_WORK ORDER_
Set down, exactly as written, every line from the top of the records below to the line containing "two infinities, or", both ends included, and no others.

[Stored data]
[Start of Attachment]

(** * WebGLModelLoader: a shallow embedding of [model-loader-component.js]

    The custom element [<webgl-model-loader>] is modelled by explicit state
    passing.  The fields of [this] form the record [Widget]; what the element
    does to its surroundings (objects of the scene graph, calls of
    [dispose()], callbacks queued with [requestAnimationFrame], requests
    handed to the GLTF loader, events dispatched to the host) is kept in the
    record [World].  Every method and every callback of the class is a
    function on worlds that follows the source statement by statement.

    Conventions:
    - JavaScript numbers are the type [number]: a real number, one of the
      two infinities, or NaN.  Rounding is idealised (a finite result is the
      exact real) and the sign of zero is not tracked; the special values
      follow IEEE 754.
    - Objects of the scene graph live in a heap and are referred to by
      their index, so that [this.model] and the child of the scene are one
      object.
    - Three.js and the loader are outside the element.  What they compute
      is an input of the callback that uses it: the loader's answer, and the
      box that [setFromObject] measures for the model.
    - A callback that reads a property of [null] or [undefined] ends with
      [Throw], in the state it had reached. *)

From Stdlib Require Import Reals Lra ZArith Ascii String.
From stdpp Require Import base option list strings gmap.

Local Open Scope R_scope.

(** ** Numbers *)

Inductive number : Type :=
| Finite (r : R)
| PosInfinity
| NegInfinity
| NaN.

Definition Rgtb (a b : R) : bool := if Rgt_dec a b then true else false.
Definition Rltb (a b : R) : bool := if Rlt_dec a b then true else false.
Definition Reqb (a b : R) : bool := if Req_dec_T a b then true else false.

Definition isFinite (n : number) : bool :=
  match n with Finite _ => true | _ => false end.

Definition isNaN (n : number) : bool :=
  match n with NaN => true | _ => false end.

(** [a + b] *)
Definition nadd (a b : number) : number :=
  match a, b with
  | NaN, _ | _, NaN => NaN
  | Finite x, Finite y => Finite (x + y)
  | PosInfinity, NegInfinity | NegInfinity, PosInfinity => NaN
  | PosInfinity, _ | _, PosInfinity => PosInfinity
  | NegInfinity, _ | _, NegInfinity => NegInfinity
  end.

Definition nneg (a : number) : number :=
  match a with
  | Finite x => Finite (- x)
  | PosInfinity => NegInfinity
  | NegInfinity => PosInfinity
  | NaN => NaN
  end.

(** [a - b] *)
Definition nsub (a b : number) : number := nadd a (nneg b).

[End of Attachment]

_EXERCISE RESPONSE_
(** * WebGLModelLoader: a shallow embedding of [model-loader-component.js]

    The custom element [<webgl-model-loader>] is modelled by explicit state
    passing.  The fields of [this] form the record [Widget]; what the element
    does to its surroundings (objects of the scene graph, calls of
    [dispose()], callbacks queued with [requestAnimationFrame], requests
    handed to the GLTF loader, events dispatched to the host) is kept in the
    record [World].  Every method and every callback of the class is a
    function on worlds that follows the source statement by statement.

    Conventions:
    - JavaScript numbers are the type [number]: a real number, one of the
      two infinities, or NaN.  Rounding is idealised (a finite result is the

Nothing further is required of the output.